Beim Datenschutz fehlt dieses Augenmaß. So mussten die zuständigen Behörden in Niedersachsen fragwürdige Personendaten bei Adress-Brokern einkaufen, um über 80-Jährige per Brief über den Start der Corona-Impfkampagne zu informieren. Die Folge: Senioren wurden zur Buchung eines Impftermins eingeladen - die zu dem Zeitpunkt bereits zwei Jahre tot waren. Andere Senioren bekamen keine Post. Die Krankenkassen hätten die aktuellen Daten gehabt, aber falsch verstandener Datenschutz verhinderte ihre Nutzung.  Als jemand, dessen Grundrecht auf Bewegungsfreiheit wochenlang von den Behörden eingeschränkt wurde, wundere ich mich darüber, dass Datenschutz offenbar höher priorisiert wird als Information über wichtige Pandemiemaßnahmen.
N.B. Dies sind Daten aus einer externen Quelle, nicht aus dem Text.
(** * Linear-programming inverse reinforcement learning

    A shallow embedding of [lp_irl.py] (the LP construction, the solver call
    and the reward extraction) and of [solve_bellman_equation] from
    [mdp/markov_reward_process.py].

    Numbers: the program computes on float64; the embedding computes on the
    rationals [Q], i.e. on exact arithmetic.  The one place where the program
    can leave the finite numbers by itself is the division of [normalize]; its
    result type [xnum] has the IEEE outcomes of a division by zero.

    Arrays: a 2-d [numpy] array is a record of its shape and its rows; the
    shape is kept explicitly because the program starts from arrays of shape
    [0 x n], whose column count cannot be read off the rows.

    External code: [numpy.linalg.inv], [scipy.optimize.linprog] and the
    memory contents returned by [numpy.empty] are parameters. *)

From Stdlib Require Import QArith Qpower Qminmax Lqa Lia.
From stdpp Require Import base option list gmap strings.

(** ** Python exceptions and the error monad *)

Inductive exn : Set :=
  | ValueError
  | KeyError
  | IndexError
  | LinAlgError
  | AssertionError
  | TypeError.

Inductive result (A : Type) : Type :=
  | Ok (a : A)
  | Raise (e : exn).
Arguments Ok {A} a.
Arguments Raise {A} e.

#[global] Instance result_ret : MRet result := λ A a, Ok a.
#[global] Instance result_bind : MBind result :=
  λ A B f m, match m with Ok a => f a | Raise e => Raise e end.

Definition of_option {A} (e : exn) (o : option A) : result A :=
  match o with Some a => Ok a | None => Raise e end.

(** [for x in l: acc = body x acc], stopping at the first exception. *)
Fixpoint for_in {A B} (l : list A) (body : A → B → result B) (acc : B)
  : result B :=
  match l with
  | [] => Ok acc
  | x :: l' => acc' ← body x acc; for_in l' body acc'
  end.

(** [range(m)] *)
Definition range (m : nat) : list nat := seq 0 m.

(** ** Vectors of numbers *)

Definition vadd (u v : list Q) : list Q := zip_with Qplus u v.
Definition vsub (u v : list Q) : list Q := zip_with Qminus u v.
Definition vscale (a : Q) (u : list Q) : list Q := fmap (Qmult a) u.
Definition vsum (u : list Q) : Q := foldr Qplus 0%Q u.
Definition dot (u v : list Q) : Q := vsum (zip_with Qmult u v).

(** The linear combination [sum_i r_i * rows_i] of rows of width [w]. *)
Fixpoint lincomb (w : nat) (r : list Q) (rows : list (list Q)) : list Q :=
  match r, rows with
  | a :: r', b :: rows' => vadd (vscale a b) (lincomb w r' rows')
  | _, _ => replicate w 0%Q
  end.

(** The [i]-th unit vector of length [m], scaled by [a]:
    [row = [0] * m; row[i] = a]. *)
Definition unit_row (m i : nat) (a : Q) : list Q := <[i := a]> (replicate m 0%Q).

(** ** The fragment of numpy the program uses *)

Module Np.

Record ndarray : Type := mk_ndarray {
shape0 : nat;
shape1 : nat;
data : list (list Q)
}.

(** The rows agree with the shape. *)
Definition wf (a : ndarray) : Prop :=
length (data a) = shape0 a ∧ Forall (λ r, length r = shape1 a) (data a).

Definition full (v : Q) (r c : nat) : ndarray :=
mk_ndarray r c (replicate r (replicate c v)).

Definition zeros (r c : nat) : ndarray := full 0%Q r c.
Definition ones (r c : nat) : ndarray := full 1%Q r c.

Definition identity (n : nat) : ndarray :=
mk_ndarray n n (fmap (λ i, unit_row n i 1%Q) (range n)).

(** The [r x c] array whose entry [(i, j)] is [f i j]. *)
Definition tabulate (f : nat → nat → Q) (r c : nat) : ndarray :=
mk_ndarray r c (fmap (λ i, fmap (f i) (range c)) (range r)).

(** [np.empty(shape=[r, c])]: an array over uninitialised memory, whose
contents [mem] are whatever the allocator hands out. *)
Definition empty (mem : nat → nat → Q) (r c : nat) : ndarray :=
tabulate mem r c.

(** [np.atleast_2d] of a Python list, and of a scalar. *)
Definition of_row (l : list Q) : ndarray := mk_ndarray 1 (length l) [l].
Definition of_scalar (v : Q) : ndarray := mk_ndarray 1 1 [[v]].

(** [a[i, j]] *)
Definition get (a : ndarray) (i j : nat) : result Q :=
row ← of_option IndexError (data a !! i);
of_option IndexError (row !! j).

(** [a[i, j] = v] *)
Definition set (a : ndarray) (i j : nat) (v : Q) : result ndarray :=
row ← of_option IndexError (data a !! i);
if decide (j < length row)
then Ok (mk_ndarray (shape0 a) (shape1 a) (<[i := <[j := v]> row]> (data a)))
else Raise IndexError.

(** [a[0, :]] and [a[:, 0]] *)
Definition row0 (a : ndarray) : result (list Q) :=
of_option IndexError (data a !! 0).
Definition col0 (a : ndarray) : result (list Q) :=
if decide (0 < shape1 a)
then Ok (fmap (λ r, default 0%Q (r !! 0)) (data a))
else Raise IndexError.

(** [a - b], for operands of one shape (the program never broadcasts). *)
Definition sub (a b : ndarray) : result ndarray :=
if decide (shape0 a = shape0 b ∧ shape1 a = shape1 b)
then Ok (mk_ndarray (shape0 a) (shape1 a) (zip_with vsub (data a) (data b)))
else Raise ValueError.

(** [s * a] for a scalar [s] *)
Definition scale (s : Q) (a : ndarray) : ndarray :=
mk_ndarray (shape0 a) (shape1 a) (fmap (vscale s) (data a)).

(** [a @ b] *)
Definition matmul (a b : ndarray) : result ndarray :=
if decide (shape1 a = shape0 b)
then Ok (mk_ndarray (shape0 a) (shape1 b)
       (fmap (λ r, lincomb (shape1 b) r (data b)) (data a)))
else Raise ValueError.

(** [a @ v] for a 1-d [v] *)
Definition matvec (a : ndarray) (v : list Q) : result (list Q) :=
if decide (shape1 a = length v)
then Ok (fmap (λ r, dot r v) (data a))
else Raise ValueError.

(** [np.vstack((a, b))] *)
Definition vstack (a b : ndarray) : result ndarray :=
if decide (shape1 a = shape1 b)
then Ok (mk_ndarray (shape0 a + shape0 b) (shape1 a) (data a ++ data b))
else Raise ValueError.

(** [np.hstack(l)] for a non-empty tuple of 2-d arrays *)
Definition hstack2 (a b : ndarray) : result ndarray :=
if decide (shape0 a = shape0 b)
then Ok (mk_ndarray (shape0 a) (shape1 a + shape1 b)
       (zip_with app (data a) (data b)))
else Raise ValueError.

Definition hstack (l : list ndarray) : result ndarray :=
match l with
| [] => Raise ValueError
| a :: l' => for_in l' (λ b acc, hstack2 acc b) a
end.

(** [np.min], [np.max] of a 1-d array *)
Definition min (v : list Q) : result Q :=
match v with
| [] => Raise ValueError
| x :: v' => Ok (foldl Qmin x v')
end.
Definition max (v : list Q) : result Q :=
match v with
| [] => Raise ValueError
| x :: v' => Ok (foldl Qmax x v')
end.

End Np.

(** ** Results of a float64 division *)

Inductive xnum : Set :=
  | Fin (q : Q)
  | PInf
  | NInf
  | NaN.

(** [a / b] on finite operands: a zero divisor gives [inf], [-inf] or [nan]. *)
Definition xdiv (a b : Q) : xnum :=
  if Qeq_bool b 0 then
    if Qeq_bool a 0 then NaN
    else if Qle_bool 0 a then PInf else NInf
  else Fin (a / b).

(** [s * v] for a finite scalar [s] *)
Definition xscale (s : Q) (v : xnum) : xnum :=
  match v with
  | Fin q => Fin (s * q)
  | NaN => NaN
  | PInf =>
      if Qeq_bool s 0 then NaN else if Qle_bool 0 s then PInf else NInf
  | NInf =>
      if Qeq_bool s 0 then NaN else if Qle_bool 0 s then NInf else PInf
  end.

Definition is_finite (v : xnum) : bool :=
  match v with Fin _ => true | _ => false end.

(** ** Python lists *)

(** [l.index(x)] *)
Definition list_index {A} `{EqDecision A} (x : A) (l : list A) : result nat :=
  of_option ValueError (fst <$> list_find (λ y, y = x) l).

(** [l.remove(x)]: drops the first occurrence *)
Fixpoint list_remove {A} `{EqDecision A} (x : A) (l : list A)
  : result (list A) :=
  match l with
  | [] => Raise ValueError
  | y :: l' =>
      if decide (y = x) then Ok l'
      else l'' ← list_remove x l'; Ok (y :: l'')
  end.

(** [l[i] = v] *)
Definition list_set {A} (l : list A) (i : nat) (v : A) : result (list A) :=
  if decide (i < length l) then Ok (<[i := v]> l) else Raise IndexError.

(** ** lp_irl.py *)

Module LpIrl.
Import Np.

(** What [scipy.optimize.linprog] returns: the point [x], the [success]
flag and the [status] code (0 optimal, 1 iteration limit, 2 infeasible,
3 unbounded, 4 numerical difficulties). *)
Record OptimizeResult : Type := mk_result {
res_x : list Q;
res_success : bool;
res_status : nat
}.

(** The triple [(c, A_ub, b_ub)] threaded through the assembly stages. *)
Definition lp : Type := ndarray * ndarray * ndarray.

Section lp_irl.
(** [numpy.linalg.inv] *)
Variable linalg_inv : ndarray → result ndarray.
(** [linprog(c, A_ub=A_ub, b_ub=b_ub, method="interior-point")] *)
Variable linprog : list Q → ndarray → list Q → OptimizeResult.
(** the memory [np.empty] hands out *)
Variable uninit : nat → nat → Q.

(** The arguments of [lp_irl]. *)
Variables (S_ A_ : list string) (T : ndarray) (gamma : Q).
Variable pi : gmap string string.
Variables (l1 Rmax : Q).

Definition n : nat := length S_.
Definition k : nat := length A_.

Definition si (s : string) : result nat := list_index s S_.
Definition ai (a : string) : result nat := list_index a A_.

Definition trans (s1 a s2 : string) : result Q :=
i ← si s1;
j ← ai a;
i2 ← si s2;
get T (i * k + j) i2.

Definition trans_mat (pi : string → result string) : result ndarray :=
for_in S_ (λ from_state Tm,
for_in S_ (λ to_state Tm,
a ← pi from_state;
t ← trans from_state a to_state;
i ← si from_state;
j ← si to_state;
set Tm i j t) Tm)
(zeros n n).

Definition pi_lookup (s : string) : result string :=
of_option KeyError (pi !! s).

Definition Tpi : result ndarray := trans_mat pi_lookup.

Definition Tnotpi : result (gmap nat ndarray) :=
for_in (range (k - 1)) (λ i Tnotpi,
let Tnotpi := <[i := zeros n n]> Tnotpi in
for_in S_ (λ from_state Tnotpi,
p ← pi_lookup from_state;
Atmp ← list_remove p A_;
non_policy_action ← of_option IndexError (Atmp !! i);
for_in S_ (λ to_state Tnotpi,
t ← trans from_state non_policy_action to_state;
m ← of_option KeyError (Tnotpi !! i);
r ← si from_state;
c ← si to_state;
m' ← set m r c t;
Ok (<[i := m']> Tnotpi)) Tnotpi) Tnotpi)
∅.

Definition T_disc_inv (Tpi : ndarray) : result ndarray :=
d ← sub (identity n) (scale gamma Tpi);
linalg_inv d.

Section stages.
(** The variables the nested stage functions close over. *)
Variable Tpi : ndarray.
Variable Tnotpi : gmap nat ndarray.
Variable T_disc_inv : ndarray.

(** [-1 * (Tpi - Tnotpi[i]) @ T_disc_inv] *)
Definition constraint_rows (i : nat) : result ndarray :=
Tn ← of_option KeyError (Tnotpi !! i);
d ← sub Tpi Tn;
matmul (scale (-1) d) T_disc_inv.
Andererseits: Wer will es dem Leiter einer Behörde oder einer Körperschaft des öffentlichen Rechts verdenken, im Zweifel auf gut funktionierende Datenquellen lieber zu verzichten, wenn dafür ein Millionen-Bußgeld droht?

US-Giganten sitzen es aus

Den GAFAs dieser Welt tut ein Millionenbußgeld nicht weh. Sogar die Milliarden, die EU-Wettbewerbskommissarin Vestager gegen Google verhängte, haben den Unternehmenserfolg nicht schmälern können. Die Daten-Giganten aus USA haben Rechtsabteilungen, deren Personalstärke vermutlich die Größe der Belegschaft vieler deutsche Mittelständler übersteigt. Und im Zweifel wird lieber jahrelang geklagt als einfach gezahlt. Google kann sich das leisten, der deutsche Mittelstand nicht unbedingt. Auch die AOK Baden-Württemberg teilte auf Anfrage mit, sie habe den Bußgeldbescheid des Datenschutzbeauftragten aus dem Ländle akzeptiert, um die Risiken eines Rechtsstreites zu vermeiden.
Und wenn, wie jetzt geschehen, Gerichte wiederholt feststellen, dass Datenschutz-Bußgeldbescheide nicht verhältnismäßig sind, dann gehört die Praxis der Datenschützer auf den Prüfstand gestellt. Davon ist aber weit und breit nichts zu sehen. Und das ist der Webfehler der DSGVO.